Ropes & Gray’s Director of Alumni Relations Judy Slovin organizes dozens of firm alumni events each year but one of the more memorable honored the firm’s second woman partner, Ruth Reardon O’Brien.
O’Brien made partner in 1978, several years after returning to the firm full-time following a 10-year break to raise her six children, including comedian Conan O’Brien, all of whom attended the event.
But her job largely isn’t about socializing with celebrities or booking big-name speakers. Since joining the firm more than three years ago, she’s been crunching data and building programs that help connect the firm’s lawyers and alums to new opportunities—including new jobs outside Ropes & Gray.
“It’s good for law firm clients because we’re helping them source our attorneys for their job openings; it generates goodwill with our alumni because we’ve helped them at an inflection point in their careers; and it’s good for the firm because it strengthens relations with clients and with alumni, may of whom become brand ambassadors, some of whom become future clients,” she said.
Slovin is an attorney who worked in litigation for nine years before transitioning to business development. She’s based at Ropes & Gray’s Boston office, but works on a wider scale—the firm has around 3,600 alums.
The purpose of Ropes & Gray’s alumni program is to create a community that welcomes attorneys who want to return to the firm and to help current attorneys looking for new opportunities.
“Law firms have evolved a lot,” Slovin said. “It used to be that if you left a firm, you were dead to them.” But there’s now an acceptance and understanding of people’s motivations for leaving, she said.
As their time goes on, many in Big Law wind up leaving their firms to raise families or to pursue new career paths, and it’s been challenging for them to find their way back.
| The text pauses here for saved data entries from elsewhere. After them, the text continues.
(* ===== verification/Timers.v ===== *)
(** * Deadlines: [cawd], timers.rs

    The daemon's one table of deadlines, keyed by what armed them.  An
    [Instant] is an integer.  Of the [timerfd] that wakes the loop, what it is
    armed with; the calls on it are in [System]. *)
From S2P Require Import Prelude.

Section wheel.
Context {K : Type} `{EqDecision K}.

Record Entry := { key : K; deadline : Z }.

(** [Timers<K>]: an unordered [Vec] *)
Abbreviation Timers := (list Entry).

Fixpoint arm_at (k : K) (at_ : Z) (ts : Timers) : Timers :=
  match ts with
  | [] => [{| key := k; deadline := at_ |}]
  | e :: ts => if bool_decide (key e = k) then {| key := k; deadline := at_ |} :: ts else e :: arm_at k at_ ts
  end.
Definition arm (k : K) (delay now : Z) (ts : Timers) : Timers := arm_at k (now + delay) ts.

Definition cancel_if (p : K -> bool) (ts : Timers) : Timers := filter (fun e => p (key e) = false) ts.
Definition cancel (k : K) (ts : Timers) : Timers := filter (fun e => key e <> k) ts.

Definition next_deadline (ts : Timers) : option Z :=
  fold_left (fun acc e => Some (match acc with Some m => Z.min m (deadline e) | None => deadline e end)) ts None.

Definition expired (now : Z) (ts : Timers) : list K * Timers :=
  let due := filter (fun e => deadline e <= now) ts in
  (key <$> sort_by_key deadline due, filter (fun e => now < deadline e) ts).

Definition keys (ts : Timers) : list K := key <$> ts.

(** ** The table's invariant: one entry per key *)

Lemma elem_keys k ts : k ∈ keys ts <-> exists e, e ∈ ts /\ key e = k.
Proof. unfold keys. rewrite list_elem_of_fmap. naive_solver. Qed.

Lemma keys_filter (P : Entry -> Prop) `{forall e, Decision (P e)} ts k : k ∈ keys (filter P ts) -> k ∈ keys ts.
Proof. rewrite !elem_keys. intros (e & [_ He]%list_elem_of_filter & Hk). by exists e. Qed.

Lemma NoDup_keys_filter (P : Entry -> Prop) `{forall e, Decision (P e)} ts :
  NoDup (keys ts) -> NoDup (keys (filter P ts)).
Proof.
  induction ts as [|e ts IH]; intros Hn; [done|]. apply NoDup_cons in Hn as [Hk Hn].
  rewrite filter_cons. case_decide; [|by apply IH]. apply NoDup_cons. split; [|by apply IH].
  intros Hin. apply Hk. by eapply keys_filter.
Qed.

Lemma keys_cancel k ts : keys (cancel k ts) = filter (fun k' => k' <> k) (keys ts).
Proof.
  unfold keys, cancel. induction ts as [|e ts IH]; [done|].
  rewrite fmap_cons. destruct (decide (key e = k)).
  - by rewrite !filter_cons_False, IH by naive_solver.
  - by rewrite !filter_cons_True, fmap_cons, IH by naive_solver.
Qed.

Lemma filter_neq_id (k : K) (l : list K) : k ∉ l -> filter (fun k' => k' <> k) l = l.
Proof.
  induction l as [|x l IH]; [done|]. intros Hn%not_elem_of_cons. rewrite filter_cons_True by naive_solver.
  by rewrite IH by naive_solver.
Qed.

Lemma keys_arm k at_ ts :
  NoDup (keys ts) -> keys (arm_at k at_ ts) ≡ₚ k :: filter (fun k' => k' <> k) (keys ts).
Proof.
  unfold keys. induction ts as [|e ts IH]; intros Hn; [done|]. cbn [arm_at].
  apply NoDup_cons in Hn as [Hk Hn]. rewrite fmap_cons. case_bool_decide as He.
  - rewrite fmap_cons, filter_cons_False by naive_solver. cbn. subst k. by rewrite filter_neq_id.
  - rewrite fmap_cons, filter_cons_True by naive_solver. rewrite IH by done. apply Permutation_swap.
Qed.

Lemma NoDup_arm k at_ ts : NoDup (keys ts) -> NoDup (keys (arm_at k at_ ts)).
Proof.
  intros Hn. rewrite keys_arm by done. apply NoDup_cons. split.
  - intros [? _]%list_elem_of_filter. done.
  - by apply NoDup_filter.
Qed.

Lemma NoDup_cancel k ts : NoDup (keys ts) -> NoDup (keys (cancel k ts)).
Proof. apply NoDup_keys_filter. Qed.

Lemma elem_keys_arm k at_ ts k' : k' ∈ keys (arm_at k at_ ts) <-> k' = k \/ k' ∈ keys ts.
Proof.
  unfold keys. induction ts as [|e ts IH]; cbn [arm_at].
  - rewrite fmap_cons, elem_of_cons. done.
  - case_bool_decide as He; rewrite !fmap_cons, !elem_of_cons, ?IH; naive_solver.
Qed.

Lemma elem_keys_cancel k ts k' : k' ∈ keys (cancel k ts) <-> k' <> k /\ k' ∈ keys ts.
Proof. rewrite keys_cancel, list_elem_of_filter. done. Qed.

Lemma elem_keys_cancel_if p ts k : k ∈ keys (cancel_if p ts) <-> p k = false /\ k ∈ keys ts.
Proof.
  rewrite !elem_keys. unfold cancel_if. setoid_rewrite list_elem_of_filter. naive_solver.
Qed.

Lemma NoDup_cancel_if p ts : NoDup (keys ts) -> NoDup (keys (cancel_if p ts)).
Proof. apply NoDup_keys_filter. Qed.

(** ** Expiry *)

Lemma expired_exact_split now ts :
  exists due, fst (expired now ts) = key <$> due /\ ascending deadline due
    /\ Forall (fun e => e ∈ ts /\ deadline e <= now) due
    /\ Forall (fun e => now < deadline e) (snd (expired now ts))
    /\ due ++ snd (expired now ts) ≡ₚ ts.
Proof.
  exists (sort_by_key deadline (filter (fun e => deadline e <= now) ts)). split_and!; [done|apply sort_by_key_ascending|..].
  - rewrite sort_by_key_perm. apply Forall_forall. by intros e [? ?]%list_elem_of_filter.
  - apply Forall_forall. by intros e [? ?]%list_elem_of_filter.
  - rewrite sort_by_key_perm. cbn. clear. induction ts as [|e ts IH]; [done|].
    rewrite !filter_cons. destruct (Z.le_gt_cases (deadline e) now).
    + rewrite decide_True, decide_False by lia. cbn. by rewrite IH.
    + rewrite decide_False, decide_True by lia. by rewrite <- Permutation_middle, IH.
Qed.

(** Expiry takes exactly what is due, soonest first, and nothing is lost:
    the keys returned are those of the entries due, in the order of their
    deadlines, what is kept is what is not due, and together they are the
    table. *)
Theorem expired_exact now ts :
  exists due, fst (expired now ts) = key <$> due /\ ascending deadline due
    /\ Forall (fun e => e ∈ ts /\ deadline e <= now) due
    /\ Forall (fun e => now < deadline e) (snd (expired now ts))
    /\ due ++ snd (expired now ts) ≡ₚ ts.
Proof. apply expired_exact_split. Qed.

Lemma next_deadline_acc ts acc :
  exists m, fold_left (fun acc e => Some (match acc with Some m => Z.min m (deadline e) | None => deadline e end))
              ts (Some acc) = Some m
    /\ m <= acc /\ Forall (fun e => m <= deadline e) ts /\ (m = acc \/ exists e, e ∈ ts /\ deadline e = m).
Proof.
  revert acc. induction ts as [|e ts IH]; intros acc; cbn.
  - exists acc. split_and!; [done|lia|constructor|by left].
  - destruct (IH (Z.min acc (deadline e))) as (m & -> & Hm & Hall & Hor). exists m.
    split_and!; [done|lia|constructor; [lia|done]|].
    destruct Hor as [->|(e' & ? & ?)]; [|right; exists e'; split; [by right|done]].
    destruct (Z.le_gt_cases acc (deadline e)); [left; lia|right; exists e; split; [left|lia]].
Qed.

Lemma next_deadline_spec ts :
  match next_deadline ts with
  | Some m => Forall (fun e => m <= deadline e) ts /\ exists e, e ∈ ts /\ deadline e = m
  | None => ts = []
  end.
Proof.
  unfold next_deadline. destruct ts as [|e ts]; [done|]. cbn.
  destruct (next_deadline_acc ts (deadline e)) as (m & -> & Hm & Hall & Hor). split; [by constructor|].
  destruct Hor as [->|(e' & ? & ?)]; [exists e; split; [left|done]|exists e'; split; [by right|done]].
Qed.

(** The wake-up is right: waking at the nearest deadline finds something
    due, waking earlier finds nothing, and with nothing armed there is nothing
    to wake for. *)
Theorem wake_up_exact ts :
  match next_deadline ts with
  | Some m => fst (expired m ts) <> [] /\ forall now, now < m -> expired now ts = ([], ts)
  | None => forall now, expired now ts = ([], [])
  end.
Proof.
  pose proof (next_deadline_spec ts) as Hs. destruct (next_deadline ts) as [m|]; [|by subst].
  destruct Hs as [Hall (e & He & Hd)]. split.
  - intros Hn. destruct (expired_exact_split m ts) as (due & Hf & _ & _ & Hk & Hp). rewrite Hf in Hn.
    apply fmap_nil_inv in Hn as ->. rewrite app_nil_l in Hp.
    assert (Hin : e ∈ snd (expired m ts)) by by rewrite Hp.
    rewrite Forall_forall in Hk. specialize (Hk e Hin). cbn in Hk. lia.
  - intros now Hlt. unfold expired.
    assert (Hd0 : filter (fun e => deadline e <= now) ts = []).
    { clear - Hall Hlt. induction Hall; [done|]. rewrite filter_cons_False by lia. done. }
    assert (Hd1 : filter (fun e => now < deadline e) ts = ts).
    { clear - Hall Hlt. induction Hall as [|x l Hx Hl IH]; [done|]. rewrite filter_cons_True by lia. by rewrite IH. }
    by rewrite Hd0, Hd1.
Qed.

Lemma arm_lookup k at_ ts e : e ∈ arm_at k at_ ts -> key e = k -> NoDup (keys ts) -> deadline e = at_.
Proof.
  induction ts as [|x ts IH]; cbn [arm_at].
  - by intros ->%list_elem_of_singleton.
  - case_bool_decide as Hx; intros Hin Hk Hn; apply NoDup_cons in Hn as [Hnx Hn].
    + apply elem_of_cons in Hin as [->|Hin]; [done|]. exfalso. apply Hnx, elem_keys. exists e. naive_solver.
    + apply elem_of_cons in Hin as [->|Hin]; [done|]. by apply IH.
Qed.

(** What expires is taken out, and nothing else is. *)
Lemma expired_keys now ts : fst (expired now ts) ++ keys (snd (expired now ts)) ≡ₚ keys ts.
Proof.
  destruct (expired_exact_split now ts) as (due & Hf & _ & _ & _ & Hp). rewrite Hf. unfold keys at 1.
  rewrite <- fmap_app. by apply fmap_Permutation.
Qed.

Lemma elem_keys_expired now ts k :
  k ∈ keys ts <-> k ∈ fst (expired now ts) \/ k ∈ keys (snd (expired now ts)).
Proof. by rewrite <- (expired_keys now ts), elem_of_app. Qed.

Lemma NoDup_expired now ts : NoDup (keys ts) -> NoDup (fst (expired now ts) ++ keys (snd (expired now ts))).
Proof. by rewrite expired_keys. Qed.
End wheel.
Arguments Entry : clear implicits.

(** [TimerFd::arm]: the [it_value] for a delay in nanoseconds.  A zero value
    disarms, so a delay of zero is one nanosecond. *)
Definition it_value (delay : option Z) : Z * Z :=
  match delay with
  | None => (0, 0)
  | Some d => if d =? 0 then (0, 1) else (d / 1000000000, d mod 1000000000)
  end.
Lemma it_value_armed d : 0 <= d -> it_value (Some d) <> (0, 0).
Proof.
  intros Hd. unfold it_value. destruct (Z.eqb_spec d 0) as [->|Hne]; [done|]. intros [= Hq Hr].
  pose proof (Z.div_mod d 1000000000). lia.
Qed.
Slovin’s job takes advantage of the improved attitude at firms toward lawyers who leave. She started Ropes & Gray’s “Re-ttorney” program, which brings alumni attorneys back to the firm, soon after noticing that a “critical mass” of people were returning to work there after time elsewhere.
Those who come back have several job options under the Re-ttorney program, according to Slovin. They can re-enter the firm under a traditional work arrangement as a partner, associate, or counsel, or take advantage of the firm’s flexible work arrangements plan, working remotely or on a reduced-time schedule.
Other firms have programs that strive for similar goals. Hogan Lovells’ global alumni program provides a forum that allows alumni to stay in touch with each other and with the firm for networking and career opportunities. Norton Rose Fulbright’s program, which began three years ago, sources jobs for firm attorneys looking to move in-house with clients and contacts of the firm.
Aside from the Re-attorney program, another priority for Slovin upon taking her job was collecting information from the firm’s alumni. “I drowned in data for the first six months,” she said. Information on alumni was gathered “in numerous places” and needed to be organized to make it more accessible, Slovin explained.
The result is the alumni directory, which is accessible through the firm’s alumni website.
The site is only for former Ropes & Gray employees and allows them connect and also access the firm’s job board, which Slovin manages and helped create. The board features jobs posted by clients and alumni for in-house attorney roles as well as staff positions.
Firm lawyers interested in moving on can also access the job board which is confidential—Slovin and other administrators can’t see who’s searching.
In addition to the job board, clients and alumni can opt for a more personalized job search. Slovin and her team have recently worked with 24 clients on a one-on-one basis to help fill openings with their companies. She’s also helped 17 alumni update their resumes and counseled them on how to find the job they’re looking for. This concierge-style service includes placing alumni at jobs with firm clients.